Learning General Policies with Policy Gradient Methods

Simon Ståhlberg; Blai Bonet; Hector Geffner

doi:10.24963/kr.2023/63

KR2023

Proceedings of the 20th International Conference on Principles of Knowledge Representation and Reasoning

Rhodes, Greece. September 2-8, 2023.

Edited by

ISSN: 2334-1033
ISBN: 978-1-956792-02-7

Learning General Policies with Policy Gradient Methods

Simon Ståhlberg(Linköping University)
Blai Bonet(Universitat Pompeu Fabra)
Hector Geffner(RWTH Aachen University, Linköping University)

PDF

BibTeX

https://doi.org/10.24963/kr.2023/63

Keywords

Reasoning about actions and change, action languages
Learning action theories
Symbolic reinforcement learning

Abstract

While reinforcement learning methods have delivered remarkable results in a number of settings, generalization, i.e., the ability to produce policies that generalize in a reliable and systematic way, has remained a challenge. The problem of generalization has been addressed formally in classical planning where provable correct policies that generalize over all instances of a given domain have been learned using combinatorial methods. The aim of this work is to bring these two research threads together to illuminate the conditions under which (deep) reinforcement learning approaches, and in particular, policy optimization methods, can be used to learn policies that generalize like combinatorial methods do. We draw on lessons learned from previous combinatorial and deep learning approaches, and extend them in a convenient way.
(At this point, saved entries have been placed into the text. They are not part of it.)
(* ===== verification/VsprintfNumber.v ===== *)
(** * lib/vsprintf.c: the digits of numbers

    [put_dec] converts with multiplications and a table of pairs of digits,
    and [number] with shifts for the other bases. Both give the digits of
    positional notation. *)

From S2P Require Import Prelude Ctype Kstrtox StringMem Memmove LibString Vsprintf.

Local Open Scope Z_scope.

(** ** Division by multiplication *)

(** [M] is a little more than [2 ^ k / d]. *)
Lemma mul_shift_div x M k d e :
  0 < d -> 0 <= k -> 0 <= x -> M * d = 2 ^ k + e -> 0 <= e -> x * e < 2 ^ k -> Z.shiftr (x * M) k = x / d.
Proof.
  intros Hd Hk Hx HM He Hxe. rewrite Z.shiftr_div_pow2 by done.
  assert (0 < 2 ^ k) by (apply Z.pow_pos_nonneg; lia).
  pose proof (Z.div_mod x d ltac:(lia)) as Hdiv. pose proof (Z.mod_pos_bound x d Hd) as Hmod.
  set (q := x / d) in *. set (r := x mod d) in *. symmetry.
  apply (Z.div_unique_pos _ _ _ (q * e + r * M)); [|nia].
  split; [assert (0 <= q) by (apply Z.div_pos; lia); nia|].
  apply (Z.mul_lt_mono_pos_l d); [done|]. nia.
Qed.

Lemma div100 x : 0 <= x < 10 ^ 8 -> u32 (Z.shiftr (u64 (x * 0x28f5c29)) 32) = x / 100.
Proof.
  intros Hx. rewrite u64_small by lia. rewrite (mul_shift_div x _ 32 100 4) by lia.
  apply u32_small. pose proof (Z.div_pos x 100). pose proof (Z.div_le_upper_bound x 100 x). lia.
Qed.

Lemma div100_small x : 0 <= x < 10000 -> Z.shiftr (u32 (x * 0x147b)) 19 = x / 100.
Proof. intros Hx. rewrite u32_small by lia. by rewrite (mul_shift_div x _ 19 100 12) by lia. Qed.

Lemma div10000 x : 0 <= x < 1128 * 10 ^ 6 -> u32 (Z.shiftr (u64 (x * 0x346DC5D7)) 43) = x / 10000.
Proof.
  intros Hx. rewrite u64_small by lia. rewrite (mul_shift_div x _ 43 10000 7792) by lia.
  apply u32_small. pose proof (Z.div_pos x 10000). pose proof (Z.div_le_upper_bound x 10000 x). lia.
Qed.

(** ** Digits *)

Lemma to_digits_fuel base f f' v :
  2 <= base -> 0 <= v < 2 ^ Z.of_nat f -> (0 < f)%nat -> (f <= f')%nat -> to_digits f base v = to_digits f' base v.
Proof.
  intros Hb. revert f' v. induction f as [|f IH]; intros f' v Hv Hf Hle; [lia|]. destruct f' as [|f']; [lia|].
  cbn [to_digits]. destruct (Z.ltb_spec v base) as [|Hge]; [done|]. f_equal.
  rewrite Nat2Z.inj_succ, Z.pow_succ_r in Hv by lia.
  assert (Hq : 1 <= v / base < 2 ^ Z.of_nat f).
  { split; [apply Z.div_le_lower_bound; lia|apply Z.div_lt_upper_bound; nia]. }
  apply IH; [lia| |lia]. destruct f; [change (2 ^ Z.of_nat 0) with 1 in Hq|]; lia.
Qed.

Lemma to_digits_S f base v : base <= v -> to_digits (S f) base v = to_digits f base (v / base) ++ [v mod base].
Proof. intros H. cbn [to_digits]. by rewrite (proj2 (Z.ltb_ge _ _)) by lia. Qed.

(** The characters of a number, least significant digit first. *)
Definition rdigits (f : Z -> Z) (base n : Z) : list Z := rev (map f (to_digits 64 base n)).

Lemma rdigits_small f base n : 0 <= n < base -> rdigits f base n = [f n].
Proof. intros H. unfold rdigits. cbn [to_digits]. by rewrite (proj2 (Z.ltb_lt _ _)) by lia. Qed.

Lemma rdigits_step f base n :
  2 <= base -> base <= n < 2 ^ 64 -> rdigits f base n = f (n mod base) :: rdigits f base (n / base).
Proof.
  intros Hb Hn. unfold rdigits. rewrite (to_digits_S 63) by lia.
  assert (0 <= n / base < 2 ^ 63) by (split; [apply Z.div_pos; lia|apply Z.div_lt_upper_bound; nia]).
  rewrite (to_digits_fuel base 63 64) by lia. by rewrite map_app, rev_app_distr.
Qed.

Definition dec_char (d : Z) : Z := 48 + d.

Fixpoint low_digits (k : nat) (n : Z) : list Z :=
  match k with O => [] | S k => dec_char (n mod 10) :: low_digits k (n / 10) end.

Lemma low_digits_app j k n : low_digits (j + k) n = low_digits j n ++ low_digits k (n / 10 ^ Z.of_nat j).
Proof.
  revert n. induction j as [|j IH]; intros n; cbn [Nat.add low_digits app].
  - by rewrite Z.div_1_r.
  - rewrite IH, Z.div_div by lia. by rewrite Nat2Z.inj_succ, Z.pow_succ_r by lia.
Qed.

Lemma low_digits_add k n m : low_digits k (n + 10 ^ Z.of_nat k * m) = low_digits k n.
Proof.
  revert n m. induction k as [|k IH]; intros n m; [done|]. cbn [low_digits].
  rewrite Nat2Z.inj_succ, Z.pow_succ_r by lia.
  replace (n + 10 * 10 ^ Z.of_nat k * m) with (n + (10 ^ Z.of_nat k * m) * 10) by lia.
  by rewrite Z.mod_add, Z.div_add, IH by lia.
Qed.

Lemma rdigits_low k n :
  10 ^ Z.of_nat k <= n < 2 ^ 64 -> rdigits dec_char 10 n = low_digits k n ++ rdigits dec_char 10 (n / 10 ^ Z.of_nat k).
Proof.
  revert n. induction k as [|k IH]; intros n Hn; cbn [low_digits app].
  - by rewrite Z.div_1_r.
  - rewrite Nat2Z.inj_succ, Z.pow_succ_r in * by lia. assert (0 < 10 ^ Z.of_nat k) by lia.
    rewrite rdigits_step by lia. f_equal. rewrite IH.
    + by rewrite Z.div_div by lia.
    + split; [apply Z.div_le_lower_bound; lia|apply Z.div_lt_upper_bound; lia].
Qed.

(** ** put_dec *)

Lemma forall_below (P : Z -> bool) n i : forallb P (seqZ 0 n) = true -> 0 <= i < n -> P i = true.
Proof. intros H Hi. rewrite forallb_forall in H. apply H. apply list_elem_of_In, elem_of_seqZ. lia. Qed.

(** There is room for [n] more digits in [tmp]. *)
Definition room (buf : list Z) (n : nat) : Prop := (length buf + n <= 24)%nat.

Lemma low_digits_length k n : length (low_digits k n) = k.
Proof. revert n. induction k as [|k IH]; intros n; cbn; [done|by rewrite IH]. Qed.

Lemma room_more buf k n j : room buf (k + j) -> room (buf ++ low_digits k n) j.
Proof. unfold room. rewrite length_app, low_digits_length. lia. Qed.

Lemma room_less buf k j : room buf k -> (j <= k)%nat -> room buf j.
Proof. unfold room. lia. Qed.

Lemma put_pair_ok buf i : room buf 2 -> 0 <= i < 100 -> put_pair buf i = Ok (buf ++ low_digits 2 i).
Proof.
  intros Hr Hi. unfold room in Hr. unfold put_pair, TMP_SIZE. rewrite (proj2 (Z.ltb_lt _ _)), (proj2 (Z.leb_le _ _)) by lia. do 2 f_equal.
  pose proof (forall_below (fun i => bool_decide ([u8 (decpair i); u8 (Z.shiftr (decpair i) 8)] = low_digits 2 i)) 100 i
    ltac:(by vm_compute) Hi) as E. by apply bool_decide_eq_true in E.
Qed.

Lemma put_last_ok buf r : room buf 2 -> 0 <= r < 100 -> put_last buf r = Ok (buf ++ rdigits dec_char 10 r).
Proof.
  intros Hroom Hr. unfold put_last. rewrite put_pair_ok, bind_Ok by done. f_equal. rewrite take_app_add. f_equal.
  destruct (Z.ltb_spec r 10).
  - rewrite rdigits_small by lia. cbn. by rewrite Z.mod_small by lia.
  - assert (0 <= r / 10 < 10) by (split; [apply Z.div_pos|apply Z.div_lt_upper_bound]; lia).
    rewrite rdigits_step, rdigits_small by lia. cbn [low_digits take]. by rewrite (Z.mod_small (r / 10)) by lia.
Qed.

(** One pair of digits taken off. *)
Lemma put_pair_mod buf r : room buf 2 -> 0 <= r < 2 ^ 32 -> put_pair buf (u32 (r - 100 * (r / 100))) = Ok (buf ++ low_digits 2 r).
Proof.
  intros Hroom Hr. replace (r - 100 * (r / 100)) with (r mod 100) by (rewrite Z.mod_eq by lia; lia).
  pose proof (Z.mod_pos_bound r 100 ltac:(lia)). rewrite u32_small, put_pair_ok by (done || lia). do 2 f_equal.
  pose proof (low_digits_add 2 (r mod 100) (r / 100)) as E. change (10 ^ Z.of_nat 2) with 100 in E. rewrite <- E.
  f_equal. pose proof (Z.div_mod r 100). lia.
Qed.

Lemma quotient100 r : 0 <= r -> 0 <= r / 100 <= r.
Proof. intros. split; [apply Z.div_pos; lia|apply Z.div_le_upper_bound; lia]. Qed.

Lemma rdigits_pair r : 100 <= r < 2 ^ 64 -> rdigits dec_char 10 r = low_digits 2 r ++ rdigits dec_char 10 (r / 100).
Proof. intros. apply (rdigits_low 2). cbn. lia. Qed.

Lemma put_dec_trunc8_ok buf r : room buf 8 -> 0 <= r < 10 ^ 8 -> put_dec_trunc8 buf r = Ok (buf ++ rdigits dec_char 10 r).
Proof.
  intros Hroom Hr. pose proof (room_less buf 8 2 Hroom ltac:(lia)).
  unfold put_dec_trunc8. destruct (Z.ltb_spec r 100); [apply put_last_ok; [done|lia]|]. cbn zeta.
  rewrite div100, put_pair_mod, bind_Ok, (rdigits_pair r) by (done || lia).
  pose proof (room_more buf 2 r 6 Hroom) as Hroom1. pose proof (room_less _ 6 2 Hroom1 ltac:(lia)). pose proof (quotient100 r).
  assert (r / 100 < 10 ^ 6) by (apply Z.div_lt_upper_bound; lia). set (q := r / 100) in *.
  destruct (Z.ltb_spec q 100); [by rewrite put_last_ok, app_assoc by (done || lia)|].
  rewrite div100, put_pair_mod, bind_Ok, (rdigits_pair q) by (done || lia).
  pose proof (room_more _ 2 q 4 Hroom1) as Hroom2. pose proof (room_less _ 4 2 Hroom2 ltac:(lia)). pose proof (quotient100 q).
  assert (q / 100 < 10 ^ 4) by (apply Z.div_lt_upper_bound; lia). set (s := q / 100) in *.
  destruct (Z.ltb_spec s 100); [by rewrite put_last_ok, !app_assoc by (done || lia)|].
  rewrite div100_small, put_pair_mod, bind_Ok, (rdigits_pair s) by (done || lia).
  pose proof (room_more _ 2 s 2 Hroom2) as Hroom3. pose proof (quotient100 s).
  assert (s / 100 < 100) by (apply Z.div_lt_upper_bound; lia).
  by rewrite put_last_ok, !app_assoc by (done || lia).
Qed.

Lemma put_dec_helper4_ok buf x :
  room buf 4 -> 0 <= x < 1128 * 10 ^ 6 -> put_dec_helper4 buf x = Ok (buf ++ low_digits 4 x, x / 10000).
Proof.
  intros Hroom Hx. pose proof (room_less buf 4 2 Hroom ltac:(lia)). unfold put_dec_helper4, put_dec_full4. cbn zeta. rewrite div10000 by done.
  replace (x - x / 10000 * 10000) with (x mod 10000) by (rewrite Z.mod_eq by lia; lia).
  pose proof (Z.mod_pos_bound x 10000 ltac:(lia)) as Hm. rewrite (u32_small (x mod 10000)) by lia.
  rewrite div100_small, put_pair_mod, bind_Ok by (done || lia).
  rewrite put_pair_ok; [|by apply (room_more buf 2)|split; [apply Z.div_pos|apply Z.div_lt_upper_bound]; lia]. rewrite bind_Ok. do 2 f_equal.
  rewrite <- app_assoc. f_equal.
  pose proof (low_digits_add 4 (x mod 10000) (x / 10000)) as E. change (10 ^ Z.of_nat 4) with 10000 in E.
  replace (x mod 10000 + 10000 * (x / 10000)) with x in E by (pose proof (Z.div_mod x 10000); lia).
  rewrite E. symmetry. apply (low_digits_app 2 2).
Qed.

(** *** Numbers of more than eight digits *)

Lemma low_digits_zero k : low_digits k 0 = replicate k 48.
Proof. induction k as [|k IH]; [done|]. cbn [low_digits replicate]. rewrite Z.mod_0_l, Z.div_0_l, IH by lia. done. Qed.

Lemma low_digits_pad k n :
  0 < n < 10 ^ Z.of_nat k -> n < 2 ^ 64 -> exists j, low_digits k n = rdigits dec_char 10 n ++ replicate j 48 /\ (j <= k)%nat.
Proof.
  revert n. induction k as [|k IH]; intros n Hn H64; [change (10 ^ Z.of_nat 0) with 1 in Hn; lia|]. cbn [low_digits].
  rewrite Nat2Z.inj_succ, Z.pow_succ_r in Hn by lia. destruct (Z.lt_ge_cases n 10).
  - rewrite rdigits_small, (Z.mod_small n 10), (Z.div_small n 10), low_digits_zero by lia. exists k. split; [done|lia].
  - assert (0 < n / 10 < 10 ^ Z.of_nat k) by (split; [apply Z.div_str_pos|apply Z.div_lt_upper_bound]; lia).
    destruct (IH (n / 10)) as (j & -> & Hj); [done|apply Z.div_lt_upper_bound; lia|].
    rewrite (rdigits_step dec_char 10 n) by lia. exists j. split; [done|lia].
Qed.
From the former, we model policies as state transition classifiers, as (ground) actions are not general and change from instance to instance. From the latter, we use graph neural networks (GNNs) adapted to deal with relational structures for representing value functions over planning states, and in our case, policies. With these ingredients in place, we find that actor-critic methods can be used to learn policies that generalize almost as well as those obtained using combinatorial approaches while avoiding the scalability bottleneck and the use of feature pools. Moreover, the limitations of the DRL methods on the benchmarks considered have little to do with deep learning or reinforcement learning algorithms, and result from the well-understood expressive limitations of GNNs, and the tradeoff between optimality and generalization (general policies cannot be optimal in some domains). Both of these limitations are addressed without changing the basic DRL methods by adding derived predicates and an alternative cost structure to optimize.